Neanderthal speech

Glenn Morton (Glenn.Morton@oryx-usa.com)
Tue, 28 Apr 1998 07:09:37 -0500

There is a report in today's New York Times entitled "New findings suggest Neanderthals Had Gift of Speech". It can be found at
http://www.nytimes.com/yr/mo/day/news/national/sci-human-speech.html

The article reports a study of the nerves going to the tongue. They studied the hypoglossal canals of apes, australopithecines, archaic Homo sapiens, Neanderthal, and modern man, and found that by the time one gets to Kabwe man, 400 kyr ago, the hypoglossal canal was modern in size.

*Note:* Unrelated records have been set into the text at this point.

(** ** C8: snapshot file names *)

Lemma digit_inj (n m : N) : digit n = digit m -> (n mod 10 = m mod 10)%N.
Proof.
  unfold digit. intro H. apply (f_equal N_of_ascii) in H.
  assert (Bn : (n mod 10 < 10)%N) by (apply N.mod_lt; discriminate).
  assert (Bm : (m mod 10 < 10)%N) by (apply N.mod_lt; discriminate).
  rewrite !N_ascii_embedding in H by lia. lia.
Qed.

(** Zero-padded numbers of the same width in front of two strings are equal
    only if the numbers and the strings are. *)
Lemma zero_padded_inj (w : nat) :
  forall (n m : N) (acc acc' : string),
    (n < 10 ^ N.of_nat w)%N -> (m < 10 ^ N.of_nat w)%N ->
    zero_padded w n acc = zero_padded w m acc' ->
    n = m /\ acc = acc'.
Proof.
  induction w as [|w IH]; intros n m acc acc' Bn Bm H.
  - simpl in *. split; [lia|exact H].
  - rewrite Nat2N.inj_succ, N.pow_succ_r' in Bn, Bm.
    simpl in H.
    apply IH in H; try (apply N.Div0.div_lt_upper_bound; assumption).
    destruct H as [Q S]. injection S as D ->. split; [|reflexivity].
    apply digit_inj in D.
    rewrite (N.div_mod n 10), (N.div_mod m 10) by discriminate.
    now rewrite Q, D.
Qed.

Lemma append_inj_l (p s1 s2 : string) :
  (p ++ s1 = p ++ s2)%string -> s1 = s2.
Proof.
  induction p as [|c p IH]; simpl; intro H; [exact H|].
  injection H as H. auto.
Qed.

(** The file name, with the slice carried out: of the six digits of the
    microsecond the first three remain, the milliseconds. *)
Lemma photo_filename_digits (d : datetime) :
  photo_filename d =
    ("detected_persons/person_"
    ++ zero_padded 4 (year d)
        (zero_padded 2 (month d)
          (zero_padded 2 (day d)
            (String "_"
              (zero_padded 2 (hour d)
                (zero_padded 2 (minute d)
                  (zero_padded 2 (second d)
                    (String "_"
                      (zero_padded 3 (microsecond d / 1000) ".jpg")))))))))%string.
Proof.
  replace (microsecond d / 1000)%N with (microsecond d / 10 / 10 / 10)%N
    by (now rewrite !N.Div0.div_div).
  cbv -[digit N.div year month day hour minute second microsecond].
  reflexivity.
Qed.

Lemma valid_datetime_bounds (d : datetime) :
  valid_datetime d = true ->
  (year d < 10 ^ N.of_nat 4 /\ month d < 10 ^ N.of_nat 2
   /\ day d < 10 ^ N.of_nat 2 /\ hour d < 10 ^ N.of_nat 2
   /\ minute d < 10 ^ N.of_nat 2 /\ second d < 10 ^ N.of_nat 2
   /\ microsecond d / 1000 < 10 ^ N.of_nat 3)%N.
Proof.
  unfold valid_datetime. rewrite !andb_true_iff.
  rewrite !N.leb_le, !N.ltb_lt.
  change (10 ^ N.of_nat 4)%N with 10000%N.
  change (10 ^ N.of_nat 2)%N with 100%N.
  change (10 ^ N.of_nat 3)%N with 1000%N.
  intros H.
  assert (microsecond d / 1000 < 1000)%N
    by (apply N.Div0.div_lt_upper_bound; lia).
  lia.
Qed.

(** A reading of the model of [strftime] and of the slice. *)
Example photo_filename_noon :
  photo_filename noon = "detected_persons/person_20240517_120000_123.jpg".
Proof. reflexivity. Qed.

(** C8, amended.  Two snapshots get the same file name exactly when their
    clock readings agree down to the millisecond; so two arrivals in the
    same second get distinct file names whenever their readings differ in
    the millisecond. *)
Theorem photo_filename_unique_to_the_millisecond :
  forall d1 d2 : datetime,
    valid_datetime d1 = true -> valid_datetime d2 = true ->
    (photo_filename d1 = photo_filename d2 <-> same_millisecond d1 d2)
    /\ ((microsecond d1 / 1000 <> microsecond d2 / 1000)%N ->
        photo_filename d1 <> photo_filename d2).
Proof.
  intros d1 d2 V1 V2.
  apply valid_datetime_bounds in V1, V2.
  destruct V1 as (Y1 & Mo1 & D1 & H1 & Mi1 & S1 & U1).
  destruct V2 as (Y2 & Mo2 & D2 & H2 & Mi2 & S2 & U2).
  assert (Iff : photo_filename d1 = photo_filename d2 <-> same_millisecond d1 d2).
  { rewrite !photo_filename_digits. unfold same_millisecond. split.
    - intro E. apply append_inj_l in E.
      apply zero_padded_inj in E; try assumption. destruct E as [EY E].
      apply zero_padded_inj in E; try assumption. destruct E as [EMo E].
      apply zero_padded_inj in E; try assumption. destruct E as [ED E].
      apply (append_inj_l "_") in E.
      apply zero_padded_inj in E; try assumption. destruct E as [EH E].
      apply zero_padded_inj in E; try assumption. destruct E as [EMi E].
      apply zero_padded_inj in E; try assumption. destruct E as [ES E].
      apply (append_inj_l "_") in E.
      apply zero_padded_inj in E; try assumption. destruct E as [EU _].
      repeat split; assumption.
    - intros (-> & -> & -> & -> & -> & -> & ->). reflexivity. }
  split; [exact Iff|].
  intros Ne E. apply Iff in E. apply Ne. apply E.
Qed.

Lemma photo_filename_unique_to_the_millisecond_witness :
  photo_filename noon <> photo_filename a_millisecond_after_noon.
Proof.
  refine (proj2 (photo_filename_unique_to_the_millisecond
                   noon a_millisecond_after_noon eq_refl eq_refl) _).
  vm_compute. discriminate.
Defined.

While the article does not go into this, one thought which occurs to me is that Kabwe was most likely not the first person with language. Language may have been gradually different the further one goes back. This would take the view that language, the usefulness of language, acted to produce strong selection pressure on better speakers, thus acting to select for individuals with larger hypoglossal canals.

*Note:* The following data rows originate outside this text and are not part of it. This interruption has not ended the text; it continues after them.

Lemma countb_app {A} (p : A -> bool) l1 l2 : countb p (l1 ++ l2) = countb p l1 + countb p l2.
Proof. induction l1 as [|x l1 IH]; cbn; [done|]. rewrite IH; lia. Qed.

Lemma countb_bounds {A} (p : A -> bool) l : 0 <= countb p l <= len l.
Proof.
  induction l as [|x l IH]; cbn; [unfold len; cbn; lia|].
  rewrite len_cons. destruct (p x); lia.
Qed.

Lemma countb_filter {A} (p : A -> bool) l : countb p l = len (filterb p l).
Proof.
  induction l as [|x l IH]; cbn; [done|]. destruct (p x); rewrite IH, ?len_cons; unfold filterb; lia.
Qed.

Lemma next_match_some {A} (p : A -> bool) l x :
  next_match p l = Some x -> x ∈ l /\ p x = true.
Proof. intros H. apply List.find_some in H as [H1 H2]. by rewrite list_elem_of_In. Qed.

Lemma next_match_none {A} (p : A -> bool) l x :
  next_match p l = None -> x ∈ l -> p x = false.
Proof. intros H Hx. eapply List.find_none; [exact H | by apply list_elem_of_In]. Qed.

Lemma elem_of_filterb {A} (p : A -> bool) l x : x ∈ filterb p l <-> x ∈ l /\ p x = true.
Proof. unfold filterb. rewrite !list_elem_of_In. apply List.filter_In. Qed.

Lemma enumerate_from_length {A} i (l : list A) : length (enumerate_from i l) = length l.
Proof. revert i; induction l as [|x l IH]; intros i; cbn; [done | by rewrite IH]. Qed.

Lemma enumerate_from_app {A} i (l1 l2 : list A) :
  enumerate_from i (l1 ++ l2) = enumerate_from i l1 ++ enumerate_from (i + len l1) l2.
Proof.
  revert i; induction l1 as [|x l1 IH]; intros i; cbn.
  - by replace (i + len []) with i by (unfold len; cbn; lia).
  - rewrite IH, len_cons. do 3 f_equal. lia.
Qed.

Lemma enumerate_from_fst_lt {A} i (l : list A) j x :
  (j, x) ∈ enumerate_from i l -> i <= j < i + len l.
Proof.
  revert i; induction l as [|y l IH]; intros i H; cbn in H; [set_solver|].
  rewrite len_cons. apply elem_of_cons in H as [[= -> ->]|H].
  - pose proof (len_nonneg l); lia.
  - specialize (IH _ H); lia.
Qed.

Lemma elem_of_enumerate {A} i (l : list A) j x : (j, x) ∈ enumerate_from i l -> x ∈ l.
Proof.
  revert i. induction l as [|y l IH]; intros i; cbn [enumerate_from]; [by intros ?%not_elem_of_nil|].
  intros [[= _ ->]|H]%elem_of_cons; [left|right; eauto].
Qed.

Lemma enumerate_covers {A} i (l : list A) x : x ∈ l -> exists j, (j, x) ∈ enumerate_from i l.
Proof.
  revert i. induction l as [|y l IH]; intros i; [by intros ?%not_elem_of_nil|]. cbn [enumerate_from].
  intros [->|[j Hj]%(IH (i + 1))]%elem_of_cons; [exists i; left|exists j; by right].
Qed.

Lemma enumerate_from_NoDup {A} i (l : list A) : NoDup (enumerate_from i l).*1.
Proof.
  revert i; induction l as [|x l IH]; intros i; cbn; constructor; [|apply IH].
  intros ([j y] & Hj & Hin)%list_elem_of_fmap. cbn in Hj; subst.
  apply enumerate_from_fst_lt in Hin; lia.
Qed.

Lemma elem_of_pairwise {A} (l : list A) x y : (x, y) ∈ pairwise l -> x ∈ l /\ y ∈ l.
Proof.
  induction l as [|a [|b l] IH]; intros H; [set_solver..|].
  change (pairwise (a :: b :: l)) with ((a, b) :: pairwise (b :: l)) in H.
  apply elem_of_cons in H as [[= -> ->]|H]; [set_solver|].
  specialize (IH H); set_solver.
Qed.

Lemma pairwise_length {A} (x : A) l : length (pairwise (x :: l)) = length l.
Proof.
  revert x; induction l as [|y l IH]; intros x; [done|].
  change (pairwise (x :: y :: l)) with ((x, y) :: pairwise (y :: l)). cbn [length]. by rewrite IH.
Qed.

Lemma seqZ_snoc n : 0 <= n -> seqZ 0 (n + 1) = seqZ 0 n ++ [n].
Proof.
  intros Hn. by rewrite seqZ_app by lia.
Qed.

(** ** Automation shared by the components *)

Create HintDb voxbench.
#[export] Hint Resolve len_nonneg countb_bounds enumerate_from_NoDup : voxbench.
#[export] Hint Rewrite @len_app @len_cons @enumerate_from_length : voxbench.
#[export] Instance feqv_equivalence : Equivalence feqv.
Proof.
  split.
  - intros []; cbn; reflexivity.
  - intros [] []; cbn; done.
  - intros [] [] []; cbn; try done. by intros -> ->.
Qed.

#[export] Instance fleb_proper : Proper (feqv ==> feqv ==> eq) fleb.
Proof.
  intros [a| | |] [b| | |] Hx [c| | |] [d| | |] Hy; cbn in *; try done.
  apply eq_true_iff_eq. rewrite !Qle_bool_iff. lra.
Qed.

#[export] Instance fltb_proper : Proper (feqv ==> feqv ==> eq) fltb.
Proof. intros x x' Hx y y' Hy. unfold fltb. by rewrite Hx, Hy. Qed.

#[export] Instance fopp_proper : Proper (feqv ==> feqv) fopp.
Proof. intros [] [] Hx; cbn in *; try done. by rewrite Hx. Qed.

Lemma fleb_opp x y : fleb (fopp x) (fopp y) = fleb y x.
Proof. destruct x, y; cbn; try done. apply eq_true_iff_eq. rewrite !Qle_bool_iff. lra. Qed.

Lemma fltb_opp x y : fltb (fopp x) (fopp y) = fltb y x.
Proof. unfold fltb. by rewrite !fleb_opp. Qed.

Lemma fopp_opp x : feqv (fopp (fopp x)) x.
Proof. destruct x; cbn; try done. lra. Qed.

Lemma Qle_bool_false a b : Qle_bool a b = false <-> b < a.
Proof. apply fleb_fin_false. Qed.

(** Rounding is symmetric, so a subtraction with its operands swapped has the
    opposite value. *)
Lemma fl_opp q : feqv (fl (- q)) (fopp (fl q)).
Proof.
  unfold fl. pose proof (rnd_opp q) as H. pose proof fmax_bound_pos as Hm.
  set (m := fmax_bound) in *. clearbody m.
  destruct (Qle_bool m (rnd (- q))) eqn:E1, (Qle_bool m (rnd q)) eqn:E2,
    (Qle_bool (rnd (- q)) (- m)) eqn:E3, (Qle_bool (rnd q) (- m)) eqn:E4;
    rewrite ?Qle_bool_iff, ?Qle_bool_false in *; cbn; try done; lra.
Qed.

Lemma fl_comp a b : a == b -> fl a = fl b.
Proof. intros H. unfold fl. by rewrite (rnd_comp _ _ H). Qed.

Lemma fsub_swap x y : feqv (fsub x y) (fopp (fsub y x)).
Proof.
  destruct x as [a| | |], y as [b| | |]; cbn; try done.
  rewrite <- fl_opp. rewrite (fl_comp (a + - b) (- (b + - a))) by ring. reflexivity.
Qed.

#[export] Hint Resolve fl_not_nan pymax_not_nan pymin_not_nan pymax_le_l pymax_le_r
  pymin_le_l pymin_le_r fleb_refl fltb_fleb : voxbench.

Close Scope Q_scope.

(** ** Ratios of counts *)

Local Open Scope Q_scope.

Lemma fdiv_fin x b : Qeq_bool b 0 = false -> exists z, fdiv x (Fin b) = Ok z.
Proof. intros H. unfold fdiv. destruct x; rewrite H; by eexists. Qed.

Lemma fz_exact k : (Z.abs k < 2 ^ fprec)%Z -> exists q, fz k = Fin q /\ q == inject_Z k.
Proof.
  intros Hk. destruct (fl_bounded_int (inject_Z k) k k Hk Hk) as (r & Hr & H1 & H2);
    [split; apply Qle_refl|]. exists r. split; [exact Hr | lra].
Qed.

Lemma float_of_int_fz v : (Z.abs v < 2 ^ fprec)%Z -> float_of_int v = Ok (fz v).
Proof.
  intros H. destruct (fz_exact v H) as (q & Hq & _). unfold float_of_int. unfold fz in *. by rewrite Hq.
Qed.

Lemma int_ratio_bounds c n : (0 <= c <= n)%Z -> (0 < n)%Z ->
  exists q, int_truediv c n = Ok (Fin q) /\ 0 <= q <= 1.
Proof.
  intros Hc Hn. unfold int_truediv. rewrite (proj2 (Z.eqb_neq n 0)) by lia.
  assert (inject_Z 0 <= inject_Z c / inject_Z n <= inject_Z 1) as Hq.
  { assert (0 < inject_Z n) by (change 0 with (inject_Z 0); rewrite <- Zlt_Qlt; lia).
    split; [apply Qle_shift_div_l | apply Qle_shift_div_r]; try done;
      rewrite <- inject_Z_mult, <- Zle_Qle; lia. }
  assert (Z.abs 0 < 2 ^ fprec)%Z as H0 by (unfold fprec; lia).
  assert (Z.abs 1 < 2 ^ fprec)%Z as H1 by (unfold fprec; lia).
  destruct (fl_bounded_int _ 0 1 H0 H1 Hq) as (q & -> & Hb). by exists q.
Qed.

Lemma fmul_unit_bounds q k : 0 <= q <= 1 -> (0 <= k < 2 ^ fprec)%Z ->
  exists x, fmul (Fin q) (fz k) = Fin x /\ 0 <= x <= inject_Z k.
Proof.
  intros Hq Hk. destruct (fz_exact k) as (r & -> & Hr); [lia|]. cbn [fmul].
  assert (0 <= inject_Z k) as Hk0 by (change 0 with (inject_Z 0); rewrite <- Zle_Qle; lia).
  assert (inject_Z 0 <= q * r <= inject_Z k) as Hm.
  { change (inject_Z 0) with 0. rewrite Hr. split; nra. }
  assert (Z.abs 0 < 2 ^ fprec)%Z as H0 by (unfold fprec; lia).
  assert (Z.abs k < 2 ^ fprec)%Z as H1 by lia.
  destruct (fl_bounded_int _ 0 k H0 H1 Hm) as (x & -> & Hb). by exists x.
Qed.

I would say that this study strongly supports what I have been contending for the past few years, that spiritual mankind has been on this planet for a long, long time. This study would also weaken support for views which place the origin of spiritual man and thus language, at either 40 kyr or 100 kyr ago. This also weakens the concept that the image of God somehow resides in the anatomically modern human form. Someone who looked quite a bit different from us, 400 kyr ago apparently had the nerves for speech.